Requirement: The entire set of lines below should be copied exactly.

=======

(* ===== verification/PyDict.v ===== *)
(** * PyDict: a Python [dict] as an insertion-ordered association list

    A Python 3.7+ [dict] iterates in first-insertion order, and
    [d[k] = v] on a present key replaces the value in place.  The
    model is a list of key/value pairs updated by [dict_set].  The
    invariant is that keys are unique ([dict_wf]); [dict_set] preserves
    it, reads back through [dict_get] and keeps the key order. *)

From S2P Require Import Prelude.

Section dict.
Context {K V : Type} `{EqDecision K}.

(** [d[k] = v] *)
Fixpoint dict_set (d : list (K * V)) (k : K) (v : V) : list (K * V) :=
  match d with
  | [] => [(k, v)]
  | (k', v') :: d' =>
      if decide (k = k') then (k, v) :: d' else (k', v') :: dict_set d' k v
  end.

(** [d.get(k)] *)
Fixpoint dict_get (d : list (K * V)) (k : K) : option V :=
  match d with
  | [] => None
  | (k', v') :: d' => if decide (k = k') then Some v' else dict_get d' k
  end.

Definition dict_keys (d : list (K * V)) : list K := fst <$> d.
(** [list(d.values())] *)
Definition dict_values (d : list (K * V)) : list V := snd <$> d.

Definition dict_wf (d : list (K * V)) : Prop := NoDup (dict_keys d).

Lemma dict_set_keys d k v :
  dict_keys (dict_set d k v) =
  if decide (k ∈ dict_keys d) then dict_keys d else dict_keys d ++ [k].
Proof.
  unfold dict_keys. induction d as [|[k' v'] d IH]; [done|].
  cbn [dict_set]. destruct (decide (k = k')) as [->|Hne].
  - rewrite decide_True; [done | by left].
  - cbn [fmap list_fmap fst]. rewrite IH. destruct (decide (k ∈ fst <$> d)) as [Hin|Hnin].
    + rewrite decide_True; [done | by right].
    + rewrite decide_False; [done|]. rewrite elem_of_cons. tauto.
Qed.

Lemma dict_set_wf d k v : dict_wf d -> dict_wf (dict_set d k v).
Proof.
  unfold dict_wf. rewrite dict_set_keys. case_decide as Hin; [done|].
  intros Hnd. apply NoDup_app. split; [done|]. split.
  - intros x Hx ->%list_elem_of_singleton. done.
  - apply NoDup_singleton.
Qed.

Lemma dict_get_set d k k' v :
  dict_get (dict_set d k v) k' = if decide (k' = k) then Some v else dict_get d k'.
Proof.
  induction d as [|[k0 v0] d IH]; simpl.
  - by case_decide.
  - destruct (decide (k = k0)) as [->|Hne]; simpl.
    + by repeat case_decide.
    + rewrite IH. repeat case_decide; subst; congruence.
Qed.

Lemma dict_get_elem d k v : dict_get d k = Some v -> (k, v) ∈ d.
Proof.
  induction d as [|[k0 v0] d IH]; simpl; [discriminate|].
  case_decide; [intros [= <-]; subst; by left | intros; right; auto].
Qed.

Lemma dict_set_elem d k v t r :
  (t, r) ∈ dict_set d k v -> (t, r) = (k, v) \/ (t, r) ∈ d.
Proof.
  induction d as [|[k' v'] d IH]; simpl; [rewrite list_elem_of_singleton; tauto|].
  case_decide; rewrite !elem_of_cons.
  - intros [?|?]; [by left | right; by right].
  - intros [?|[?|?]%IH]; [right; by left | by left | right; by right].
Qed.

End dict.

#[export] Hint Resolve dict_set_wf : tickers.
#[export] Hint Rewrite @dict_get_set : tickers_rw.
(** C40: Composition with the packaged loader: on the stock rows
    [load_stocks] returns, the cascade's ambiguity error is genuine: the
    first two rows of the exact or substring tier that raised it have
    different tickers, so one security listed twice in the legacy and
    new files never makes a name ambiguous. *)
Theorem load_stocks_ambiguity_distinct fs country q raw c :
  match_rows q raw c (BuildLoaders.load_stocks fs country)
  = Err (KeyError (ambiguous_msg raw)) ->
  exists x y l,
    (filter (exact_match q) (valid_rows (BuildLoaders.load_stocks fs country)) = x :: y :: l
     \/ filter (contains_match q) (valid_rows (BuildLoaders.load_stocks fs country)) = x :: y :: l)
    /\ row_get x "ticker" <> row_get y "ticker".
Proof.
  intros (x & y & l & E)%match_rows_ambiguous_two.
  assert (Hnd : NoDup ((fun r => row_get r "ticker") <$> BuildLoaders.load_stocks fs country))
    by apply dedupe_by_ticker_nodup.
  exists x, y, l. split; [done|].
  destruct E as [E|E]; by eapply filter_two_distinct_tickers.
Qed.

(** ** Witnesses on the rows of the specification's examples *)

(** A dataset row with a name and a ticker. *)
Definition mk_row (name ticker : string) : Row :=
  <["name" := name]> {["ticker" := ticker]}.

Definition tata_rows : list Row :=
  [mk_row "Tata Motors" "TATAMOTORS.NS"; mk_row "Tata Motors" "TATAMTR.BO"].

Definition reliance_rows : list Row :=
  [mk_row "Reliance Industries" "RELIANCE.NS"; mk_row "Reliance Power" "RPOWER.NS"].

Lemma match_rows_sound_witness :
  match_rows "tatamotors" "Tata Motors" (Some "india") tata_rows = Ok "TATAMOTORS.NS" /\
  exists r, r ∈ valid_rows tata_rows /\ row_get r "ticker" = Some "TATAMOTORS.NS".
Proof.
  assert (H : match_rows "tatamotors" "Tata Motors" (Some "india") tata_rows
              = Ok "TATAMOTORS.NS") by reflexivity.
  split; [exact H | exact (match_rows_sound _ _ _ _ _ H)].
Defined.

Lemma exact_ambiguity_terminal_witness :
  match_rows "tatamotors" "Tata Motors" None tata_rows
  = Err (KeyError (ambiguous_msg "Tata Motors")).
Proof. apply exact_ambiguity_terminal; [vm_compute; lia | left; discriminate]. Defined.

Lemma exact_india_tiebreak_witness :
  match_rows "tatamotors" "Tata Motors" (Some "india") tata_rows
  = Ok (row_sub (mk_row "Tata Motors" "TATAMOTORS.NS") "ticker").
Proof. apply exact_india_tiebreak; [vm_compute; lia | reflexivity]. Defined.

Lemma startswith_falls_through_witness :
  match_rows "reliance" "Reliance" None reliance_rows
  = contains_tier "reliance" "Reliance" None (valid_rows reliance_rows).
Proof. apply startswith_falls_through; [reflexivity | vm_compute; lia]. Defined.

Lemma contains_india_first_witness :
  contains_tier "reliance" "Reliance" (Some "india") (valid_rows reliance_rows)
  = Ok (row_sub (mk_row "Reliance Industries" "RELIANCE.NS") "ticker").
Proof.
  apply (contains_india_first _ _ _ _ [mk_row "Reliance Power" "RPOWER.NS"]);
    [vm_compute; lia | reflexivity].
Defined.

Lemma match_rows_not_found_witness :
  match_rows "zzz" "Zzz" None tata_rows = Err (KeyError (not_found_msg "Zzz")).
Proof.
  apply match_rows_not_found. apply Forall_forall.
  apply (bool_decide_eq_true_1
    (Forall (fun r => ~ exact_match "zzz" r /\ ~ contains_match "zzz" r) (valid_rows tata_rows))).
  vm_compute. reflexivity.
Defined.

=======

Written solution:
(* ===== verification/PyDict.v ===== *)
(** * PyDict: a Python [dict] as an insertion-ordered association list

    A Python 3.7+ [dict] iterates in first-insertion order, and
    [d[k] = v] on a present key replaces the value in place.  The
    model is a list of key/value pairs updated by [dict_set].  The
    invariant is that keys are unique ([dict_wf]); [dict_set] preserves
    it, reads back through [dict_get] and keeps the key order. *)

From S2P Require Import Prelude.

Section dict.
Context {K V : Type} `{EqDecision K}.

(** [d[k] = v] *)
Fixpoint dict_set (d : list (K * V)) (k : K) (v : V) : list (K * V) :=
  match d with
  | [] => [(k, v)]
  | (k', v') :: d' =>
      if decide (k = k') then (k, v) :: d' else (k', v') :: dict_set d' k v
  end.

(** [d.get(k)] *)
Fixpoint dict_get (d : list (K * V)) (k : K) : option V :=
  match d with
  | [] => None
  | (k', v') :: d' => if decide (k = k') then Some v' else dict_get d' k
  end.

Definition dict_keys (d : list (K * V)) : list K := fst <$> d.
(** [list(d.values())] *)
Definition dict_values (d : list (K * V)) : list V := snd <$> d.

Definition dict_wf (d : list (K * V)) : Prop := NoDup (dict_keys d).

Lemma dict_set_keys d k v :
  dict_keys (dict_set d k v) =
  if decide (k ∈ dict_keys d) then dict_keys d else dict_keys d ++ [k].
Proof.
  unfold dict_keys. induction d as [|[k' v'] d IH]; [done|].
  cbn [dict_set]. destruct (decide (k = k')) as [->|Hne].
  - rewrite decide_True; [done | by left].
  - cbn [fmap list_fmap fst]. rewrite IH. destruct (decide (k ∈ fst <$> d)) as [Hin|Hnin].
    + rewrite decide_True; [done | by right].
    + rewrite decide_False; [done|]. rewrite elem_of_cons. tauto.
Qed.

Lemma dict_set_wf d k v : dict_wf d -> dict_wf (dict_set d k v).
Proof.
  unfold dict_wf. rewrite dict_set_keys. case_decide as Hin; [done|].
  intros Hnd. apply NoDup_app. split; [done|]. split.
  - intros x Hx ->%list_elem_of_singleton. done.
  - apply NoDup_singleton.
Qed.

Lemma dict_get_set d k k' v :
  dict_get (dict_set d k v) k' = if decide (k' = k) then Some v else dict_get d k'.
Proof.
  induction d as [|[k0 v0] d IH]; simpl.
  - by case_decide.
  - destruct (decide (k = k0)) as [->|Hne]; simpl.
    + by repeat case_decide.
    + rewrite IH. repeat case_decide; subst; congruence.
Qed.

Lemma dict_get_elem d k v : dict_get d k = Some v -> (k, v) ∈ d.
Proof.
  induction d as [|[k0 v0] d IH]; simpl; [discriminate|].
  case_decide; [intros [= <-]; subst; by left | intros; right; auto].
Qed.

Lemma dict_set_elem d k v t r :
  (t, r) ∈ dict_set d k v -> (t, r) = (k, v) \/ (t, r) ∈ d.
Proof.
  induction d as [|[k' v'] d IH]; simpl; [rewrite list_elem_of_singleton; tauto|].
  case_decide; rewrite !elem_of_cons.
  - intros [?|?]; [by left | right; by right].
  - intros [?|[?|?]%IH]; [right; by left | by left | right; by right].
Qed.

End dict.

#[export] Hint Resolve dict_set_wf : tickers.
#[export] Hint Rewrite @dict_get_set : tickers_rw.
(** C40: Composition with the packaged loader: on the stock rows
    [load_stocks] returns, the cascade's ambiguity error is genuine: the
    first two rows of the exact or substring tier that raised it have
    different tickers, so one security listed twice in the legacy and
    new files never makes a name ambiguous. *)
Theorem load_stocks_ambiguity_distinct fs country q raw c :
  match_rows q raw c (BuildLoaders.load_stocks fs country)
  = Err (KeyError (ambiguous_msg raw)) ->
  exists x y l,
    (filter (exact_match q) (valid_rows (BuildLoaders.load_stocks fs country)) = x :: y :: l
     \/ filter (contains_match q) (valid_rows (BuildLoaders.load_stocks fs country)) = x :: y :: l)
    /\ row_get x "ticker" <> row_get y "ticker".
Proof.
  intros (x & y & l & E)%match_rows_ambiguous_two.
  assert (Hnd : NoDup ((fun r => row_get r "ticker") <$> BuildLoaders.load_stocks fs country))
    by apply dedupe_by_ticker_nodup.
  exists x, y, l. split; [done|].
  destruct E as [E|E]; by eapply filter_two_distinct_tickers.
Qed.

(** ** Witnesses on the rows of the specification's examples *)

(** A dataset row with a name and a ticker. *)
Definition mk_row (name ticker : string) : Row :=
  <["name" := name]> {["ticker" := ticker]}.

Definition tata_rows : list Row :=
  [mk_row "Tata Motors" "TATAMOTORS.NS"; mk_row "Tata Motors" "TATAMTR.BO"].

Definition reliance_rows : list Row :=
  [mk_row "Reliance Industries" "RELIANCE.NS"; mk_row "Reliance Power" "RPOWER.NS"].

Lemma match_rows_sound_witness :
  match_rows "tatamotors" "Tata Motors" (Some "india") tata_rows = Ok "TATAMOTORS.NS" /\
  exists r, r ∈ valid_rows tata_rows /\ row_get r "ticker" = Some "TATAMOTORS.NS".
Proof.
  assert (H : match_rows "tatamotors" "Tata Motors" (Some "india") tata_rows
              = Ok "TATAMOTORS.NS") by reflexivity.
  split; [exact H | exact (match_rows_sound _ _ _ _ _ H)].
Defined.

Lemma exact_ambiguity_terminal_witness :
  match_rows "tatamotors" "Tata Motors" None tata_rows
  = Err (KeyError (ambiguous_msg "Tata Motors")).
Proof. apply exact_ambiguity_terminal; [vm_compute; lia | left; discriminate]. Defined.

Lemma exact_india_tiebreak_witness :
  match_rows "tatamotors" "Tata Motors" (Some "india") tata_rows
  = Ok (row_sub (mk_row "Tata Motors" "TATAMOTORS.NS") "ticker").
Proof. apply exact_india_tiebreak; [vm_compute; lia | reflexivity]. Defined.

Lemma startswith_falls_through_witness :
  match_rows "reliance" "Reliance" None reliance_rows
  = contains_tier "reliance" "Reliance" None (valid_rows reliance_rows).
Proof. apply startswith_falls_through; [reflexivity | vm_compute; lia]. Defined.

Lemma contains_india_first_witness :
  contains_tier "reliance" "Reliance" (Some "india") (valid_rows reliance_rows)
  = Ok (row_sub (mk_row "Reliance Industries" "RELIANCE.NS") "ticker").
Proof.
  apply (contains_india_first _ _ _ _ [mk_row "Reliance Power" "RPOWER.NS"]);
    [vm_compute; lia | reflexivity].
Defined.

Lemma match_rows_not_found_witness :
  match_rows "zzz" "Zzz" None tata_rows = Err (KeyError (not_found_msg "Zzz")).
Proof.
  apply match_rows_not_found. apply Forall_forall.
  apply (bool_decide_eq_true_1
    (Forall (fun r => ~ exact_match "zzz" r /\ ~ contains_match "zzz" r) (valid_rows tata_rows))).
  vm_compute. reflexivity.
Defined.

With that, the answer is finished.